Input data below:

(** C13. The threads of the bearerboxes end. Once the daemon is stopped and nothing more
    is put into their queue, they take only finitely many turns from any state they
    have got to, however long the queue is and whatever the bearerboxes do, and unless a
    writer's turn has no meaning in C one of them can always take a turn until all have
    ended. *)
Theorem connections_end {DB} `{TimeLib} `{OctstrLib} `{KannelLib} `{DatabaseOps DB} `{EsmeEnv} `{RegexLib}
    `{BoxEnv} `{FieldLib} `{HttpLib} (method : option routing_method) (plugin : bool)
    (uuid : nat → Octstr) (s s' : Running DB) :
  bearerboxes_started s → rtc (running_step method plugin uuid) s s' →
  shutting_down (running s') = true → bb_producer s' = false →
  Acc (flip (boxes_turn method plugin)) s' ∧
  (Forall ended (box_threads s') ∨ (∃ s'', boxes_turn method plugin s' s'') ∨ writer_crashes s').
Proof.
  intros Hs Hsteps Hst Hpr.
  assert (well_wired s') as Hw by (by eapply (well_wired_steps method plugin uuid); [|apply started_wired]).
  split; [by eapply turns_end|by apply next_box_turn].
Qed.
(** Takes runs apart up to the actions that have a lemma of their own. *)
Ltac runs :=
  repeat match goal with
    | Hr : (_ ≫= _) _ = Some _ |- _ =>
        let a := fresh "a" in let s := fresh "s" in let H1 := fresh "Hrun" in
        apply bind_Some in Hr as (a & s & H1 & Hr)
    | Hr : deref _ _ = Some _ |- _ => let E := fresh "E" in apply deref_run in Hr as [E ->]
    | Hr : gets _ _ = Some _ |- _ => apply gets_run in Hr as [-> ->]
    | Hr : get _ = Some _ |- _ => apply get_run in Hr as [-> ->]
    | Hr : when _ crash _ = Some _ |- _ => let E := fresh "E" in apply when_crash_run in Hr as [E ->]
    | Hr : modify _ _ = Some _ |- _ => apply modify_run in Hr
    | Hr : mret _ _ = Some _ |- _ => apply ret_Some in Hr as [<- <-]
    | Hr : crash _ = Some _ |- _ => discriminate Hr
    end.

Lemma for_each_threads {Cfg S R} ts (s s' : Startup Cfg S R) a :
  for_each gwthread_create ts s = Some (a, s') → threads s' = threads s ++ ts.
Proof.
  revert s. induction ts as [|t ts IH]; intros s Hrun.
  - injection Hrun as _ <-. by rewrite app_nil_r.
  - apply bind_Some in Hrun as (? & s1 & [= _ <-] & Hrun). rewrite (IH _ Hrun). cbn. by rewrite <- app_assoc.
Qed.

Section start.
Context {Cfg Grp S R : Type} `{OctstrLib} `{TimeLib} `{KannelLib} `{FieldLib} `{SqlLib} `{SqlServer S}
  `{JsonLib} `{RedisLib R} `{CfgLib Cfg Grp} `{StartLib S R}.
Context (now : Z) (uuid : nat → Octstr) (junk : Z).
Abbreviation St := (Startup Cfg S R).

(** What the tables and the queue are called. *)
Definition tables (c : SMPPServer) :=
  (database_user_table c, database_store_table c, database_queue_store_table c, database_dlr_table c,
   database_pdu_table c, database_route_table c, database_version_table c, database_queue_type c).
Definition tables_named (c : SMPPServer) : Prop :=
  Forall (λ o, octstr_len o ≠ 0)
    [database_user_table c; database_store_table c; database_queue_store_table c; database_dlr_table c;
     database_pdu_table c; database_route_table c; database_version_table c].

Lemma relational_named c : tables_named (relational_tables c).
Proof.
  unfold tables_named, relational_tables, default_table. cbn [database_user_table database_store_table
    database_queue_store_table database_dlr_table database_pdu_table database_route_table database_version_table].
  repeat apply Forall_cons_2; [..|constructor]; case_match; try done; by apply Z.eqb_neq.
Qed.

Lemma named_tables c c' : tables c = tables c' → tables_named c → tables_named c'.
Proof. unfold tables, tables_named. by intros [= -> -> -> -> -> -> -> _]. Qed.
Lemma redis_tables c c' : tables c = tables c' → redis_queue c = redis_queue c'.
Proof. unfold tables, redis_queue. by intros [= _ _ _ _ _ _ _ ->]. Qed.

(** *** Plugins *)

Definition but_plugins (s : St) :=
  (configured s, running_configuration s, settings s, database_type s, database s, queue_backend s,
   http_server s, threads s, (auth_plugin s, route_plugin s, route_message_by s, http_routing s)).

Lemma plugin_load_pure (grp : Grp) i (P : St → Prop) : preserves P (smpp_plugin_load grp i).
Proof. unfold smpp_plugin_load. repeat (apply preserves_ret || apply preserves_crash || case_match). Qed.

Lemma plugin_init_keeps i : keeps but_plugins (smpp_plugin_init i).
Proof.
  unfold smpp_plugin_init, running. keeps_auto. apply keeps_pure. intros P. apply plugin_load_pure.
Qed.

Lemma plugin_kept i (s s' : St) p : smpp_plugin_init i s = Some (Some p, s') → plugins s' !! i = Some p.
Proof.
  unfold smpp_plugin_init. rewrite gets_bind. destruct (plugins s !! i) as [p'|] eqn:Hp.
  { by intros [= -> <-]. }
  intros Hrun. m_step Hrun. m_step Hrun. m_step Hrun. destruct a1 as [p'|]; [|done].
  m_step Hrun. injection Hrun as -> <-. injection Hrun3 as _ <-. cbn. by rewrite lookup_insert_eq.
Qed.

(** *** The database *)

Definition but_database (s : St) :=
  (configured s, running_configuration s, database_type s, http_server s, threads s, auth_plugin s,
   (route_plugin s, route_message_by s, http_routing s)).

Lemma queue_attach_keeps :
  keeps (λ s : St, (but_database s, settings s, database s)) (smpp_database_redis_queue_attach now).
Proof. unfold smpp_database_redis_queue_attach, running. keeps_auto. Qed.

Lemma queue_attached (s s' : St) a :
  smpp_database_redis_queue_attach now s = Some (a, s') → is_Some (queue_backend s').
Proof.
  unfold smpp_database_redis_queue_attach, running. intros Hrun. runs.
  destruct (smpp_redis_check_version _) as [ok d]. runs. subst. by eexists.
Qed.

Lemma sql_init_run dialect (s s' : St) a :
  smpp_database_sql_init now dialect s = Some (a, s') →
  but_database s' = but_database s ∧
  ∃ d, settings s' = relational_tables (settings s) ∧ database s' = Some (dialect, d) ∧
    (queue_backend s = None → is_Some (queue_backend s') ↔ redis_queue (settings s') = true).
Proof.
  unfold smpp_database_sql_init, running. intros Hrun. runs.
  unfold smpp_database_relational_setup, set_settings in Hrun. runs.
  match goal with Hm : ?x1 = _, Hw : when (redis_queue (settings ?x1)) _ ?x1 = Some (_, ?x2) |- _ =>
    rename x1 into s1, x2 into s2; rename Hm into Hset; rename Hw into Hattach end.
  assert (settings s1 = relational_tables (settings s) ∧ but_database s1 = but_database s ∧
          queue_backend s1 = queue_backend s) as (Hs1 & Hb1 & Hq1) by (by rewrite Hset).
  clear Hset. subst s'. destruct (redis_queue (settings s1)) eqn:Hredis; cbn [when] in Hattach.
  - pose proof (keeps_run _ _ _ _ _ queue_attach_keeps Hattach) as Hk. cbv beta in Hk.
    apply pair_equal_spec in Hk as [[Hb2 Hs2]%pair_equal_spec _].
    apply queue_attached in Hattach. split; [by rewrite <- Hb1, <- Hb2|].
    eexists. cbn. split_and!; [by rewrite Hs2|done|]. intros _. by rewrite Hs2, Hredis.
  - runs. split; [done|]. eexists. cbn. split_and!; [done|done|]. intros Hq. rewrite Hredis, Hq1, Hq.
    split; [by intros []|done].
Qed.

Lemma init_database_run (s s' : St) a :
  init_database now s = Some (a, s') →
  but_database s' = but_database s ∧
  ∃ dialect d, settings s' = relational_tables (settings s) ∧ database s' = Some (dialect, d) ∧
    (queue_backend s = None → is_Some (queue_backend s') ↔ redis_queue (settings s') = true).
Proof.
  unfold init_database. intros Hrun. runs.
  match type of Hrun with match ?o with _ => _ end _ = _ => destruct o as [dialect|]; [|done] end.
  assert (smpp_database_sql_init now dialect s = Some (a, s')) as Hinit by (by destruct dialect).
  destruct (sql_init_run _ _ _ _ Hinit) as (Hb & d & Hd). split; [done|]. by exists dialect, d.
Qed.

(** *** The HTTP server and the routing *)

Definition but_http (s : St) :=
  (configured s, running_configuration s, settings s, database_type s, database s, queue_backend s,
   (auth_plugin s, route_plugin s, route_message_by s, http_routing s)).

End of Input data.
Input data below:

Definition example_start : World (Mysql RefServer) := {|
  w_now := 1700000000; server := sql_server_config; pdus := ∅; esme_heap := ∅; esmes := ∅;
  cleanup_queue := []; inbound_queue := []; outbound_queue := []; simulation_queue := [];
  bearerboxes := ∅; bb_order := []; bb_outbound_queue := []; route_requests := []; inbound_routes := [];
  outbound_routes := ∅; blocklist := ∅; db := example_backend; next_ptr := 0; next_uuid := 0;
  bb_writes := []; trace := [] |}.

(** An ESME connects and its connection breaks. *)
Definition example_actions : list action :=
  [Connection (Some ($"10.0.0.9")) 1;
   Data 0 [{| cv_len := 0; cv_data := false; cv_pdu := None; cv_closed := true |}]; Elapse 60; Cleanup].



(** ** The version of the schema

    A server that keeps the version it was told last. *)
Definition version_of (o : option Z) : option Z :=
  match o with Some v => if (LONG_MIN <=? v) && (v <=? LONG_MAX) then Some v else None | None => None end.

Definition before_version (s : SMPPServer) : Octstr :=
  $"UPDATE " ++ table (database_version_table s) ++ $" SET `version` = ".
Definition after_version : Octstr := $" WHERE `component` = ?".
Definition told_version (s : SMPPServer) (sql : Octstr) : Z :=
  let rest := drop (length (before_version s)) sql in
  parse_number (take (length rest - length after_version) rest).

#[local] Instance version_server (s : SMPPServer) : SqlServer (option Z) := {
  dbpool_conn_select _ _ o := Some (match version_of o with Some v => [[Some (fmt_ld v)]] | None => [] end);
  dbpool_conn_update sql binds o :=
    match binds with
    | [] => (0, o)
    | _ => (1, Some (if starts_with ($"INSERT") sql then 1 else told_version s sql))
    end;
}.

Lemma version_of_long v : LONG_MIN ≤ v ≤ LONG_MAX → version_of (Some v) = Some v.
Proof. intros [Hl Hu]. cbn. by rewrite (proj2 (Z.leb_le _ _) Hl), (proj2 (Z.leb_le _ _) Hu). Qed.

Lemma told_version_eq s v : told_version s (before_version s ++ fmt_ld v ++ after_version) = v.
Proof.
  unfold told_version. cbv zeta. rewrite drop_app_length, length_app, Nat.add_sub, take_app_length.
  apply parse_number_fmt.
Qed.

End of Input data.
Input data below:

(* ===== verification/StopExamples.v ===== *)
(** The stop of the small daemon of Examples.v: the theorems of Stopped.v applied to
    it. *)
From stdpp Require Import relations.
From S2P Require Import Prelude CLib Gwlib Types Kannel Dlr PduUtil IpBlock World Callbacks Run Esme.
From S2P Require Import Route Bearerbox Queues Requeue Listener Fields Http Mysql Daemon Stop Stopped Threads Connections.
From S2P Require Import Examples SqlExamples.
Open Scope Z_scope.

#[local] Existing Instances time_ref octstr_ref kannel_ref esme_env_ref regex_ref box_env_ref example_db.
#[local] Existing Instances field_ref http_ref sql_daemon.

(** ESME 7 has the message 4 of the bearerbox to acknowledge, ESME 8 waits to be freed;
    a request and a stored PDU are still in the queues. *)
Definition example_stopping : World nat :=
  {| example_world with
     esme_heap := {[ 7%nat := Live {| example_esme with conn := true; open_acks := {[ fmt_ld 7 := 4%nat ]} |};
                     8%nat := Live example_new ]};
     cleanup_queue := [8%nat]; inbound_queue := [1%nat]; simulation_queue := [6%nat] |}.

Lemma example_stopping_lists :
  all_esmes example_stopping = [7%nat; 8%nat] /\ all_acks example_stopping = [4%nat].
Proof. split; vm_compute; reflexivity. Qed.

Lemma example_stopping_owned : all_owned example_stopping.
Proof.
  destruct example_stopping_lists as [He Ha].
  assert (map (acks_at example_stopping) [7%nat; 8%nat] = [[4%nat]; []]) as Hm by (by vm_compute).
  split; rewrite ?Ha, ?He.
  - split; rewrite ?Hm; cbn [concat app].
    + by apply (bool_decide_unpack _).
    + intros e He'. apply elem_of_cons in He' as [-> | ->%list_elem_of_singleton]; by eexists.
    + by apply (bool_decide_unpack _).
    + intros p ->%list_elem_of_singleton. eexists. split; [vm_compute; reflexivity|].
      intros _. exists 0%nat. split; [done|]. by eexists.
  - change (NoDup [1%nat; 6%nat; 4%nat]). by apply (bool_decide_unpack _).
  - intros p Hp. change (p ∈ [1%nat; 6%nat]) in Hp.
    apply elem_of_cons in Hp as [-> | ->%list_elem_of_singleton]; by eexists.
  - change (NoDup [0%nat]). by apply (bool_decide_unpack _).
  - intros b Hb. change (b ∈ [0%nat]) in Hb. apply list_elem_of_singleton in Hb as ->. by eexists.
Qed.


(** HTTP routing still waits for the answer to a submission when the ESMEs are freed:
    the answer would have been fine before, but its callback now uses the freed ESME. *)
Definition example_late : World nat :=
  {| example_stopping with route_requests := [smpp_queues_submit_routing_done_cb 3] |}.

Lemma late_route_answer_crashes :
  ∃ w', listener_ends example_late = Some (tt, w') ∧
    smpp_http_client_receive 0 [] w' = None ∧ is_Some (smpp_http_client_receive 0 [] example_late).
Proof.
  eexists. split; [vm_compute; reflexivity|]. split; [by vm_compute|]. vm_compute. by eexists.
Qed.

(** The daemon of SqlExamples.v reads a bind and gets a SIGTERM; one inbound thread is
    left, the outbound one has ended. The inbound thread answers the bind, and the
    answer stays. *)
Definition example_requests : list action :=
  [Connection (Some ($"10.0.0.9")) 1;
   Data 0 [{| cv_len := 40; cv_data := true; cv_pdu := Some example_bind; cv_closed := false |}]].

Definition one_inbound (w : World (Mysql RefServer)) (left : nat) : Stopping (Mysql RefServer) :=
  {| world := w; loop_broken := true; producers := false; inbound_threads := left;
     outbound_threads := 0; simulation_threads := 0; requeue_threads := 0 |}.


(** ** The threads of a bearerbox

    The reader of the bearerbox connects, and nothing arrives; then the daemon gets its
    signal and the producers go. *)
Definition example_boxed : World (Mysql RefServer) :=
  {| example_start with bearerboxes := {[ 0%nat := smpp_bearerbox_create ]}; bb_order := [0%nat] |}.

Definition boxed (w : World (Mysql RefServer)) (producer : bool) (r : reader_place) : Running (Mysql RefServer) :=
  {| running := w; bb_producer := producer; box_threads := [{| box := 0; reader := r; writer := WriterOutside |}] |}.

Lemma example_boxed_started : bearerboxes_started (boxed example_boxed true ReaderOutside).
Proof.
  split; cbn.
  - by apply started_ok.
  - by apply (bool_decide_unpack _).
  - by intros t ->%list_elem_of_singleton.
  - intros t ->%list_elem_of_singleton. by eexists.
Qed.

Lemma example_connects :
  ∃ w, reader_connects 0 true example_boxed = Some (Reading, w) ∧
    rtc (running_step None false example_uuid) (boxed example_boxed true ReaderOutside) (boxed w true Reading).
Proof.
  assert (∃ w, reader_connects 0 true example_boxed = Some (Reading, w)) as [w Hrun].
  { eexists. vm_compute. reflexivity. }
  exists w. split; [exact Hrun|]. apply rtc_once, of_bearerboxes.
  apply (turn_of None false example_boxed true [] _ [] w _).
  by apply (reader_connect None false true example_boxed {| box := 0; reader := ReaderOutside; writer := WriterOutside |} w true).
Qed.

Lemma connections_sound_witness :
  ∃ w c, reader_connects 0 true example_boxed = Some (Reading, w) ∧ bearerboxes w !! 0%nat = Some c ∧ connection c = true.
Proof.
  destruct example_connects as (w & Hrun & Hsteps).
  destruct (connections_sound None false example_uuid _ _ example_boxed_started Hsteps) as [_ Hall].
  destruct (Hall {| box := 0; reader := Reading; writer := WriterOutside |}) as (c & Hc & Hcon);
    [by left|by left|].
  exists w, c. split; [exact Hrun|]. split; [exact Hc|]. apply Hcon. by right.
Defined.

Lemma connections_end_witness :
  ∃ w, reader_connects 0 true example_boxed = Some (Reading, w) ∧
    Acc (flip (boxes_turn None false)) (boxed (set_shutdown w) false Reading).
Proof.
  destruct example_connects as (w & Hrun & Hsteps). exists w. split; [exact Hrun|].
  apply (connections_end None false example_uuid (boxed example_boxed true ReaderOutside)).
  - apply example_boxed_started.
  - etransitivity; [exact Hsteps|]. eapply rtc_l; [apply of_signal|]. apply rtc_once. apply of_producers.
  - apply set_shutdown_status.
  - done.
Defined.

End of Input data.

- What you have to do
Everything above from the line containing "Definition example_start : World" through the line containing "Elapse 60; Cleanup]." must be copied exactly. Nothing outside that range belongs in the answer.

- Written reply
Definition example_start : World (Mysql RefServer) := {|
  w_now := 1700000000; server := sql_server_config; pdus := ∅; esme_heap := ∅; esmes := ∅;
  cleanup_queue := []; inbound_queue := []; outbound_queue := []; simulation_queue := [];
  bearerboxes := ∅; bb_order := []; bb_outbound_queue := []; route_requests := []; inbound_routes := [];
  outbound_routes := ∅; blocklist := ∅; db := example_backend; next_ptr := 0; next_uuid := 0;
  bb_writes := []; trace := [] |}.

(** An ESME connects and its connection breaks. *)
Definition example_actions : list action :=
  [Connection (Some ($"10.0.0.9")) 1;
   Data 0 [{| cv_len := 0; cv_data := false; cv_pdu := None; cv_closed := true |}]; Elapse 60; Cleanup].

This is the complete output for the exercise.